_Assignment_:
The lines from the top of the data down to the line with "Eligibility.maxChargebackBps := num_of_Z" should be repeated exactly, both ends included.

_Data shown_:
┏━━
Definition toMatchOpportunityInput (o : OpportunityRow.t) : MatchOpportunityInput :=
  {| o_id := OpportunityRow.id o; o_currency := OpportunityRow.currency o; o_jurisdictions := OpportunityRow.jurisdictions o;
     Eligibility.mccs := OpportunityRow.mccs o; Eligibility.movable30dMinor := OpportunityRow.movable30dMinor o |}.

Definition toMatchTerms (t : CommercialTerms) : MatchCommercialTerms :=
  {| mdrBps := num_of_Z (ct_mdrBps t); fixedFeeMinor := num_of_Z (ct_fixedFeeMinor t); model := ct_model t |}.

Definition toMatchCapacityInput (c : CapacityProfileRow.t) (fresh : Freshness.FreshnessClass) : MatchCapacityInput :=
  {| c_id := CapacityProfileRow.id c; c_currency := CapacityProfileRow.currency c; c_jurisdictions := CapacityProfileRow.jurisdictions c;
     Eligibility.mccsAccepted := CapacityProfileRow.mccsAccepted c; Eligibility.mccsExcluded := CapacityProfileRow.mccsExcluded c;
     Eligibility.acceptingNewVolume := CapacityProfileRow.acceptingNewVolume c;
     Eligibility.monthlyCapacityMinor := CapacityProfileRow.monthlyCapacityMinor c;
     Eligibility.minTicketMinor := num_of_Z (CapacityProfileRow.minTicketMinor c); Eligibility.maxTicketMinor := num_of_Z (CapacityProfileRow.maxTicketMinor c);
     Eligibility.maxChargebackBps := num_of_Z (CapacityProfileRow.maxChargebackBps c); Eligibility.maxFraudBps := num_of_Z (CapacityProfileRow.maxFraudBps c);
     Eligibility.maxRefundBps := num_of_Z (CapacityProfileRow.maxRefundBps c); Eligibility.settlementRail := CapacityProfileRow.settlementRail c;
     Eligibility.settlementCadenceDays := num_of_Z (CapacityProfileRow.settlementCadenceDays c);
     Eligibility.freshnessClass := Freshness.FreshnessClass_name fresh;
     Eligibility.commercialTerms := toMatchTerms <$> CapacityProfileRow.commercialTerms c |}.

(** [undefined] when the organization has no passport. *)
Definition liveProviderPassportStatus (org : string) (now : Z) (db : Db) : res (option Passport.PassportStatus) :=
  match passport_findByOrganizationId db org with
  | None => Ok None
  | Some p =>
      match readiness_findLatestByPassport db (PassportRow.id p) with
      | None => Ok (Some (PassportRow.status p))
      | Some latest =>
          let! stale := Passport.isPassportReadinessStale (PassportRow.status p) (Some (ReadinessResultRow.computedAt latest)) now MATCH_READINESS_STALE_AFTER_DAYS in
          Ok (Some (if stale then Passport.STALE else PassportRow.status p))
      end
  end.

Definition versionOf (kind x : string) (v : Z) : string := kind +:+ ":" +:+ x +:+ ":v" +:+ pretty v.

Definition baseInputVersions (o : OpportunityRow.t) : list string := [versionOf "opportunity" (OpportunityRow.id o) (version (OpportunityRow.base o))].

Definition matchContext (t : Z) (passport : option Passport.PassportStatus) (i : EvaluateMatchesRequest) (rail : option string) (versions : list string) : MatchContext :=
  {| Eligibility.now := t; providerPassportStatus := passport; merchantRiskProfile := None; averageTicketMinor := num_of_Z <$> eq_averageTicketMinor i;
     requiredSettlementRail := rail; complianceHold := None; Eligibility.ruleVersion := None; Eligibility.inputVersions := Some versions |}.

Record Evaluated : Type := { ev_capacity : CapacityProfileRow.t; ev_input : MatchCapacityInput; ev_eligibility : EligibilityResult }.

Definition evaluateCandidate (o : OpportunityRow.t) (i : EvaluateMatchesRequest) (t : Z) (db : Db) (c : CapacityProfileRow.t) : res Evaluated :=
  let fresh := liveFreshness c t in
  let! passport := liveProviderPassportStatus (CapacityProfileRow.providerOrgId c) t db in
  let input := toMatchCapacityInput c fresh in
  let! e := evaluateEligibility (toMatchOpportunityInput o) input
    (matchContext t passport i (eq_requiredSettlementRail i)
      (baseInputVersions o ++ [versionOf "capacity" (CapacityProfileRow.id c) (version (CapacityProfileRow.base c))])) in
  Ok {| ev_capacity := c; ev_input := input; ev_eligibility := e |}.

Record EvaluatePlan : Type := { ep_opportunity : OpportunityRow.t; ep_evaluated : list Evaluated; ep_ranked : list RankedMatch }.

Definition isEligible (e : Evaluated) : bool := Eligibility.eligible (ev_eligibility e).

Definition evaluate_pre (c : Call) (x : string) (i : EvaluateMatchesRequest) (db : Db) : res EvaluatePlan :=
  match opportunity_findById db x with
  | None => Throw (notFound "Opportunity not found.")
  | Some o =>
      do! require (can (actor c) matching_evaluate (resource ResourceType.match_result (Some (OpportunityRow.ownerOrgId o))) noContext);
      do! throw_if (negb (bool_decide (OpportunityRow.status o = Opportunity.MATCH_READY)) && negb (bool_decide (OpportunityRow.status o = Opportunity.INVITED)))
            (badRequest ("Opportunity must be MATCH_READY or INVITED to evaluate matches (current status: "
                         +:+ Opportunity.OpportunityStatus_name (OpportunityRow.status o) +:+ ")."));
      let! evaluated := mapM_res (evaluateCandidate o i (now c) db) (SupplyRepositories.capacity_list db MAX_CANDIDATE_CAPACITIES) in
      let eligibleEntries := List.filter isEligible evaluated in
      let! ranked := match eligibleEntries with
                     | [] => Ok []
                     | _ => rankMatches (toMatchOpportunityInput o) (map ev_input eligibleEntries) (matchContext (now c) None i None (baseInputVersions o))
                     end in
      Ok {| ep_opportunity := o; ep_evaluated := evaluated; ep_ranked := ranked |}
  end.

(** [rankByCapacityId.get(id)]: the last entry of a [Map] with that key. *)
Definition rankEntry (ranked : list RankedMatch) (x : string) : option RankedMatch := List.find (fun r => String.eqb (capacityId r) x) (rev ranked).

Definition matchInput (c : Call) (p : EvaluatePlan) (e : Evaluated) : CreateMatchResultInput :=
  let r := rankEntry (ep_ranked p) (CapacityProfileRow.id (ev_capacity e)) in
  {| cx_opportunityId := OpportunityRow.id (ep_opportunity p); cx_capacityId := CapacityProfileRow.id (ev_capacity e);
     cx_eligible := isEligible e; cx_eligibilityResults := results (ev_eligibility e); cx_ruleVersion := e_ruleVersion (ev_eligibility e);
     cx_rankingBreakdown := breakdown <$> r; cx_rank := m_rank <$> r; cx_totalScore := (fun r => m_total (breakdown r)) <$> r;
     cx_algorithmVersion := (fun r => m_algorithmVersion (breakdown r)) <$> r; cx_inputVersions := e_inputVersions (ev_eligibility e);
     cx_evaluatedAt := now c; cx_createdByUserId := Some (userId (actor c)); cx_createdByOrgId := Some (OpportunityRow.ownerOrgId (ep_opportunity p)) |}.

Definition evaluationJson (p : EvaluatePlan) : Json :=
  JObj [("opportunityId", JStr (OpportunityRow.id (ep_opportunity p))); ("candidateCount", JNum (Z.of_nat (length (ep_evaluated p))));
        ("eligibleCount", JNum (Z.of_nat (length (List.filter isEligible (ep_evaluated p))))); ("ruleVersion", JStr MATCHING_ruleVersion);
        ("algorithmVersion", JStr MATCHING_algorithmVersion)].

Definition evaluate_tx (c : Call) (p : EvaluatePlan) : Tx (list MatchResultRow.t) :=
  let* created := tmapM (fun e => matchResult_create (matchInput c p e)) (ep_evaluated p) in
  do* auditWriter (context c)
        {| a_actorUserId := Some (userId (actor c)); a_actorOrgId := organizationId (actor c); a_actorRole := role (actor c);
           a_subjectOrgId := Some (OpportunityRow.ownerOrgId (ep_opportunity p)); a_action := "matching.evaluated"; a_resourceType := "match_result";
           a_resourceId := None; a_beforeValue := None; a_afterValue := Some (evaluationJson p); a_reason := None |};
  do* timelineWriter (context c) (event_of c "match.computed" "opportunity" (OpportunityRow.id (ep_opportunity p)) (evaluationJson p));
  tret created.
┗━━
_Result below_:
Definition toMatchOpportunityInput (o : OpportunityRow.t) : MatchOpportunityInput :=
  {| o_id := OpportunityRow.id o; o_currency := OpportunityRow.currency o; o_jurisdictions := OpportunityRow.jurisdictions o;
     Eligibility.mccs := OpportunityRow.mccs o; Eligibility.movable30dMinor := OpportunityRow.movable30dMinor o |}.

Definition toMatchTerms (t : CommercialTerms) : MatchCommercialTerms :=
  {| mdrBps := num_of_Z (ct_mdrBps t); fixedFeeMinor := num_of_Z (ct_fixedFeeMinor t); model := ct_model t |}.

Definition toMatchCapacityInput (c : CapacityProfileRow.t) (fresh : Freshness.FreshnessClass) : MatchCapacityInput :=
  {| c_id := CapacityProfileRow.id c; c_currency := CapacityProfileRow.currency c; c_jurisdictions := CapacityProfileRow.jurisdictions c;
     Eligibility.mccsAccepted := CapacityProfileRow.mccsAccepted c; Eligibility.mccsExcluded := CapacityProfileRow.mccsExcluded c;
     Eligibility.acceptingNewVolume := CapacityProfileRow.acceptingNewVolume c;
     Eligibility.monthlyCapacityMinor := CapacityProfileRow.monthlyCapacityMinor c;
     Eligibility.minTicketMinor := num_of_Z (CapacityProfileRow.minTicketMinor c); Eligibility.maxTicketMinor := num_of_Z (CapacityProfileRow.maxTicketMinor c);
     Eligibility.maxChargebackBps := num_of_Z (CapacityProfileRow.maxChargebackBps c); Eligibility.maxFraudBps := num_of_Z (CapacityProfileRow.maxFraudBps c);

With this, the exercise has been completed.